Lemma parallel_memory_bounded_witness : exists c, sample_run (parallel_memoryTotal 1024) 60 = Ok c /\ 0 <= sh_memoryUsed c.1 <= 1048576.
Proof.
  destruct (sample_run (parallel_memoryTotal 1024) 60) as [c|] eqn:Hrun; [|by vm_compute in Hrun]. exists c. split; [done|].
  apply (parallel_memory_bounded (H := sample_libm) sample_settings 1 1024 sample_blocks c).
  - split; discriminate.
  - reflexivity.
  - lia.
  - vm_compute. discriminate.
  - exact sample_blocks_fine.
  - exact (sample_run_reached _ _ _ Hrun).
Defined.

(** C18: With less than a megabyte, or between three and four, the limit of the graph
    wraps around: 280 rows take the graph past the end of its area. *)
Theorem parallel_memory_overflow : exists c,
  rtc (parallel_step (H := sample_libm) sample_settings (Z.of_nat 2)) (parallel_init (parallel_memoryTotal 64) many_rows 1) c /\
  esthnswarea 64 < sh_memoryUsed c.1.
Proof.
  assert (match overflow_run with Ok c => esthnswarea 64 <? sh_memoryUsed c.1 | Err _ => false end = true) as He by (vm_compute; reflexivity).
  destruct overflow_run as [c|] eqn:Hrun; [|discriminate He]. exists c. split; [by apply overflow_run_reached|by apply Z.ltb_lt].
Qed.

################

● **Task instructions**: When transcribing the data, keep every line exactly as it is.

● **Exercise result**:
Lemma parallel_memory_bounded_witness : exists c, sample_run (parallel_memoryTotal 1024) 60 = Ok c /\ 0 <= sh_memoryUsed c.1 <= 1048576.
Proof.
  destruct (sample_run (parallel_memoryTotal 1024) 60) as [c|] eqn:Hrun; [|by vm_compute in Hrun]. exists c. split; [done|].
  apply (parallel_memory_bounded (H := sample_libm) sample_settings 1 1024 sample_blocks c).
  - split; discriminate.
  - reflexivity.
  - lia.
  - vm_compute. discriminate.
  - exact sample_blocks_fine.
  - exact (sample_run_reached _ _ _ Hrun).
Defined.

(** C18: With less than a megabyte, or between three and four, the limit of the graph
    wraps around: 280 rows take the graph past the end of its area. *)
Theorem parallel_memory_overflow : exists c,
  rtc (parallel_step (H := sample_libm) sample_settings (Z.of_nat 2)) (parallel_init (parallel_memoryTotal 64) many_rows 1) c /\
  esthnswarea 64 < sh_memoryUsed c.1.
Proof.
  assert (match overflow_run with Ok c => esthnswarea 64 <? sh_memoryUsed c.1 | Err _ => false end = true) as He by (vm_compute; reflexivity).
  destruct overflow_run as [c|] eqn:Hrun; [|discriminate He]. exists c. split; [by apply overflow_run_reached|by apply Z.ltb_lt].
Qed.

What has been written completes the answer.